(* ===== verification/PublishTheorems.v ===== *)
(** * From the publisher to the subscriber ([src/pub.c])

    What [DPS_InitPublication], [DPS_SerializePub] and [DPS_SendPublication] make is a
    message that the nodes on the way accept, deliver and send on. *)
From S2P Require Import Prelude Status Buffer Float Cbor CborProofs CborValues CborMap.
From S2P Require Import BitVec BitVecProofs BitVecSerial BitVecTheorems CountVec Topics TopicProofs TopicSound TopicTheorems.
From S2P Require Import Uuid Addr History HistTheorems Node Remote RemoteProofs Sub SubMsg SubMsgProofs Pub Link SubDecode SubDecodeProofs.
From S2P Require Import Tls Keys Cose PubMsg PubRecv PubSend PubMsgProofs PubParseProofs DeliverProofs HandlerProofs ReceiveProofs NodeTheorems.
From S2P Require Import DeliverTheorems PublishProofs SyncTheorems RouteTheorems.
From stdpp Require Import gmap.
#[local] Open Scope Z_scope.
#[local] Set Warnings "-clear-no-such-hyp".

Section Hop.
Context `{Env : Environment} `{Crypto : Cose} (ack : DPS_NetEndpoint -> DPS_RxBuffer -> M DPS_Status).
Context (Hmem : forall k, env_alloc k = true).
Context (Hbytes : forall k size, length (env_bytes k size) = size /\ Forall is_byte (env_bytes k size)).
Context (nI : nat) (H : hashing_ok nI).

(** The two parts of a message that no node changes. *)
Context (topics : list (list Z)) (data : list Z) (flags : Z) (payload : list Z).
Context (baseTTL : Z) (pubId : DPS_UUID) (sequenceNum : Z) (ackRequested : bool).
Let body : list Z :=
  map_wire (protected_entries baseTTL pubId sequenceNum ackRequested (filter_item nI flags payload)) ++
  map_wire (payload_entries topics data).

(** The node [n] that gets these bytes from [e] accepts the publication. *)
Definition taken_by (pf : DPS_BitVector) (addr : DPS_NodeAddress) (ttl hopCount : Z) (bytes : list Z) : Prop :=
  forall n e e' b,
  listening n -> published (n_separators n) topics data pf flags payload -> n_state n = DPS_NODE_RUNNING ->
  unknown pubId sequenceNum n -> rx_wf b -> rx_rest b = bytes -> sender_endpoint addr e = Some e' -> addr_ok (ep_addr e') ->
  exists n', OnNetReceive DPS_DecodePublication ack e DPS_OK b n = Some (DPS_OK, n') /\
    accepted nI flags (bits pf) payload topics data ttl hopCount baseTTL pubId sequenceNum ackRequested n (ep_addr e') n'.

Lemma wire_taken pf addr ttl hopCount :
  fields_ok addr ttl hopCount baseTTL pubId sequenceNum (filter_item nI flags payload) -> 0 <= ttl ->
  taken_by pf addr ttl hopCount (publication_wire addr ttl hopCount body).
Proof using Hmem H.
  intros Hf Ht n e e' b Hls Hpd Hrun Hu Hb Eb He Ha.
  cut (wp (OnNetReceive DPS_DecodePublication ack e DPS_OK b) (fun ret n' => ret = DPS_OK /\ accepted nI flags (bits pf) payload
    topics data ttl hopCount baseTTL pubId sequenceNum ackRequested n (ep_addr e') n') n).
  { intros (ret & n' & E & -> & Hacc)%wp_run. by exists n'. }
  eapply wp_receive_pub; [done|split; [exact Hb|reflexivity|reflexivity|exact Eb]|]. intros b' Hb'.
  eapply (wp_publication_accepted nI topics data pf flags payload addr ttl hopCount); [done..|exact Hb'|done|done|done|].
  intros n' Hacc. by split.
Qed.

(** What a node sends for a request with these buffers is a message that the next node
    accepts. *)
Lemma wp_hop pf n req pub remote ttl q r (Q : DPS_Status -> DPS_Node -> Prop) :
  sending n req pub remote ttl q r -> concat (q_bufs q) = body ->
  fields_ok (n_addr n) ttl (q_hopCount q) baseTTL pubId sequenceNum (filter_item nI flags payload) -> 0 <= ttl ->
  (forall n' bytes, head (n_events n') = Some (EvNetSend (ep r) bytes DPS_OK) ->
     taken_by pf (n_addr n) ttl (q_hopCount q) bytes -> Q DPS_OK n') ->
  wp (DPS_SendPublication ack req pub (Unicast remote)) Q n.
Proof using Hmem Hbytes H.
  intros Hsend Eb Hf Ht HQ. eapply wp_SendPublication; [done|done|exact Hsend|]. intros n' Ev. rewrite Eb in Ev.
  eapply HQ; [exact Ev|]. by apply wire_taken.
Qed.
End Hop.
Lemma outbound_vectors_wf r : remote_ok nI r ->
  (forall bv, out_interests (outbound r) = Some bv -> vec_wf nI bv) /\
  (forall bv, out_needs (outbound r) = Some bv -> vec_wf FH_CHUNKS bv).
Proof.
  intros Hr. pose proof (ro_outbound _ _ Hr) as H.
  destruct (out_interests (outbound r)), (out_needs (outbound r)); try done. destruct H.
  by split; intros bv [= <-].
Qed.

Lemma wp_ClearOutboundInterests n p r (Q : DPS_Status -> DPS_Node -> Prop) :
  node_inv nI n -> n_remotes n !! p = Some r ->
  (forall ret n' r', node_inv nI n' -> keeps n n' -> n_remoteNodes n' = n_remoteNodes n ->
     n_remotes n' = <[p := r']> (n_remotes n) ->
     (ret = DPS_ERR_RESOURCES /\ (exists j, env_alloc j = false) /\ r' = r <| outbound := outbound r' |> /\ out_interests (outbound r') = None /\
        out_needs (outbound r') = None \/
      ret = DPS_OK /\ blank r r') -> Q ret n') ->
  wp (DPS_ClearOutboundInterests p) Q n.
Proof.
  intros H E HQ. pose proof (ni_remote _ _ H _ _ E) as Hr. destruct (outbound_vectors_wf r Hr) as [Wi Wd].
  unfold DPS_ClearOutboundInterests. wp_go. eapply wp_load; [exact E|]. wp_go.
  apply (wp_clear_vector nI); [done|apply wp_alloc_blank|]. intros i j Hi. wp_go.
  apply (wp_clear_vector FH_CHUNKS); [done|apply wp_allocFH_blank|]. intros d j' Hd. wp_go.
  eapply wp_upd_outbound; [exact E|]. wp_go.
  assert (forall o n', remote_ok nI (r <| outbound := o |>) ->
    n' = n <| n_remotes := <[p := r <| outbound := o |>]> (n_remotes n) |> <| n_allocs := j' |> ->
    node_inv nI n' /\ keeps n n' /\ n_remoteNodes n' = n_remoteNodes n /\ n_remotes n' = <[p := r <| outbound := o |>]> (n_remotes n)) as Hset.
  { intros o n' Ho ->. split_and!; [|done..]. eapply node_inv_same; [by apply (node_inv_outbound nI n p r o)|done..]. }
  destruct Hr as [R1 R2 R3 R4 R5].
  destruct i as [i|]; [destruct d as [d|]|]; wp_go;
    [|eapply wp_upd_outbound; [apply lookup_insert_eq|]; rewrite set_remotes_twice; wp_go..].
  - destruct Hi as [Wi' Bi], Hd as [Wd' Bd]. edestruct Hset as (H1 & H2 & H3 & H4); [|reflexivity|].
    2: { eapply HQ; [exact H1|exact H2|exact H3|exact H4|]. right. split; [done|]. split; try done; eexists; by split_and!. }
    by split.
  - edestruct Hset as (H1 & H2 & H3 & H4); [|reflexivity|].
    2: { eapply HQ; [exact H1|exact H2|exact H3|exact H4|]. by left. }
    by split.
  - edestruct Hset as (H1 & H2 & H3 & H4); [|reflexivity|].
    2: { eapply HQ; [exact H1|exact H2|exact H3|exact H4|]. by left. }
    by split.
Qed.

(** ** Unmuting *)

(** What was sent: the interests, as the difference from empty ones ([delta]), or in
    full when there was no memory for the empty ones. *)
Record restored (delta : bool) (r r1 : RemoteNode) (newI newN : list Z) : Prop := {
  re_only : r1 = r <| r_state := REMOTE_UNMUTING |> <| outbound := outbound r1 |>;
  re_delta : deltaInd (outbound r1) = delta;
  re_interests : exists i, out_interests (outbound r1) = Some i /\ bits i = newI;
  re_announced : exists dl, announced (outbound r1) = Some dl /\ vec_wf nI dl /\ bits dl = newI;
  re_needs : exists d, out_needs (outbound r1) = Some d /\ vec_wf FH_CHUNKS d /\ bits d = newN
}.

Definition unmute_sent (n : DPS_Node) (p : ptr) (r : RemoteNode) (newI newN : list Z) (n' : DPS_Node) : Prop :=
  exists n1 r1 delta, (delta = false -> exists j, env_alloc j = false) /\ node_inv nI n1 /\ sending_ok n1 /\ n_addr n1 = n_addr n /\ n_remoteNodes n1 = n_remoteNodes n /\
    n_remotes n1 = <[p := r1]> (n_remotes n) /\ restored delta r r1 newI newN /\
    sent nI n1 p r1 DPS_MSG_TYPE_SUB (sub_flags r1) true None
      (r1 <| outbound := await_sak DPS_MSG_TYPE_SUB (recache (outbound r1)) |>) n'.

Lemma zip_lxor_zeros (l : list Z) : zip_with Z.lxor (replicate (length l) 0) l = l.
Proof. induction l as [|x l IH]; [done|]. cbn. by rewrite IH. Qed.

Lemma length_vec_union l : length (vec_union nI l) = nI.
Proof. unfold vec_union. by rewrite length_map, length_columns. Qed.

(** The interests that are announced after the vectors were emptied. *)
Lemma updated_blank r r' r'' newI newN changes :
  r_state r = REMOTE_UNMUTING -> blank r r' -> updated nI r' r'' newI newN changes -> length newI = nI ->
  restored true r r'' newI newN.
Proof.
  intros Hs [E1 _ _ (i & Ei & Wi & Bi) _] [Eo (i' & d' & Ei' & Ed' & Wi' & Bi' & Wd' & Bd') Hd _ _] Hl.
  destruct (Hd i Ei) as (dl & Edl & Wdl & Bdl & Hdelta & _). split; [|done|by exists i'| |by exists d'].
  - rewrite Eo, E1. by destruct r as [? ? ? ? ?]; cbn in Hs; subst.
  - exists dl. unfold announced. rewrite Hdelta. split; [done|]. split; [done|]. by rewrite Bdl, Bi, <- Hl, zip_lxor_zeros.
Qed.

(** They are announced in full if there was no memory to empty them. *)
Lemma updated_full r r' r'' newI newN changes :
  r_state r = REMOTE_UNMUTING -> r' = r <| outbound := outbound r' |> -> out_interests (outbound r') = None ->
  updated nI r' r'' newI newN changes -> restored false r r'' newI newN.
Proof.
  intros Hs E1 E2 [Eo (i & d & Ei & Ed & Wi & Bi & Wd & Bd) _ Hf _]. destruct (Hf E2) as (Hdelta & _).
  split; [|done|by exists i| |by exists d].
  - rewrite Eo, E1. by destruct r as [? ? ? ? ?]; cbn in Hs; subst.
  - exists i. unfold announced. by rewrite Hdelta.
Qed.

Lemma wp_unmute_update n p r1 (Q : DPS_Status -> DPS_Node -> Prop) :
  let newI := vec_union nI (rest_interests n p) in
  let newN := vec_needs FH_CHUNKS (rest_needs n p) in
  node_inv nI n -> n_remotes n !! p = Some r1 -> sending_ok n -> room n -> r_state r1 = REMOTE_UNMUTING ->
  (newI = replicate nI 0 -> newN = replicate FH_CHUNKS 0) ->
  (forall ret n', is_OK ret = false -> node_inv nI n' -> Q ret n') ->
  (forall n', unmute_sent n p r1 newI newN n' -> Q DPS_OK n') ->
  wp (DPS_ClearOutboundInterests p) (fun _ => wp (
      '(ret, _) ← DPS_UpdateOutboundInterests p;
      if is_OK ret then DPS_SendSubscription p else mret ret) Q) n.
Proof.
  intros newI newN H E Hs Hr Hst Hn Hfail Hok. destruct (room_rest n p Hr) as [R1 R2].
  apply (wp_ClearOutboundInterests n p r1); [done..|]. intros ret1 n1 r2 I1 K1 L1 Em1 Hcase. wp_go.
  assert (rest_interests n1 p = rest_interests n p /\ rest_needs n1 p = rest_needs n p) as [Ri Rn].
  { unfold rest_interests, rest_needs. by rewrite (k_subs _ _ K1), (k_subscriptions _ _ K1), Em1, L1, !others_insert. }
  assert (n_remotes n1 !! p = Some r2) as E1 by (rewrite Em1; apply lookup_insert_eq).
  assert (r_state r2 = REMOTE_UNMUTING) as Hst2 by (rewrite <- Hst; by destruct Hcase as [(_ & _ & -> & _)|[_ [-> _ _ _ _]]]).
  assert (needs_follow r2 newI newN) as Hnf.
  { intros i d Ei Ed Ebi. destruct Hcase as [(_ & _ & _ & Eo & _)|[_ [_ _ _ (i' & Ei' & _ & Bi) (d' & Ed' & _ & Bd)]]]; [congruence|].
    rewrite Ei in Ei'. rewrite Ed in Ed'. injection Ei' as <-. injection Ed' as <-. rewrite Bd. symmetry. apply Hn. by rewrite <- Bi. }
  assert (r2 = r1 <| outbound := outbound r2 |>) as Er2 by (by destruct Hcase as [(_ & _ & ? & _)|[_ [? _ _ _ _]]]).
  apply (wp_UpdateOutboundInterests nI Hsize ltac:(lia) n1 p r2); rewrite ?Ri, ?Rn; [done|done|by rewrite Hst2|done|done|done|].
  intros n2 r3 ret changes I2 K2 L2 Em2 [(-> & _ & _)|[-> Hu]]; wp_go; [by apply Hfail|].
  assert (exists delta, (delta = false -> exists j, env_alloc j = false) /\ restored delta r1 r3 newI newN) as (delta & Hdelta & Hre).
  { destruct Hcase as [(_ & Ha & _ & Eo & _)|[_ Hb]].
    - exists false. split; [done|]. by apply (updated_full r1 r2 r3 newI newN changes).
    - exists true. split; [done|]. apply (updated_blank r1 r2 r3 newI newN changes); [done..|apply length_vec_union]. }
  assert (r_state r3 = REMOTE_UNMUTING) as Hst3 by (rewrite (re_only _ _ _ _ _ Hre); done).
  assert (sending_ok n2) as Hs2.
  { destruct Hs. split; [by rewrite (k_addr _ _ K2), (k_addr _ _ K1)|by rewrite (k_meshId _ _ K2), (k_meshId _ _ K1)]. }
  assert (n_remotes n2 !! p = Some r3) as E3 by (rewrite Em2; apply lookup_insert_eq).
  change (is_OK DPS_OK) with true. cbv iota.
  apply (wp_SendSubscription nI HnI Hsmall Hbytes n2 p r3); rewrite ?Hst3; cbn [bool_decide negb]; [done..| | |].
  - intros _. destruct Hre as [_ _ _ (dl & Ea & _) (d & Ed & _)]. by split; eexists.
  - intros ret n3 Hret Hf. apply Hfail; [done|]. by destruct Hf.
  - intros n3 Hsent. apply Hok. exists n2, r3, delta. split_and!; try done.
    + by rewrite (k_addr _ _ K2), (k_addr _ _ K1).
    + by rewrite L2.
    + by rewrite Em2, Em1, insert_insert_eq.
Qed.

(** [unmuting r] is the remote when [DPS_UnmuteRemoteNode] computes what to send. *)
Definition unmuting (r : RemoteNode) : RemoteNode :=
  r <| r_state := REMOTE_UNMUTING |> <| outbound := (outbound r) <| sakCounter := 0 |> |>.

▸ Instructions to follow
Among the lines of the material above, tally those containing "exact" and respond with the total only.

▸ Output of the exercise
9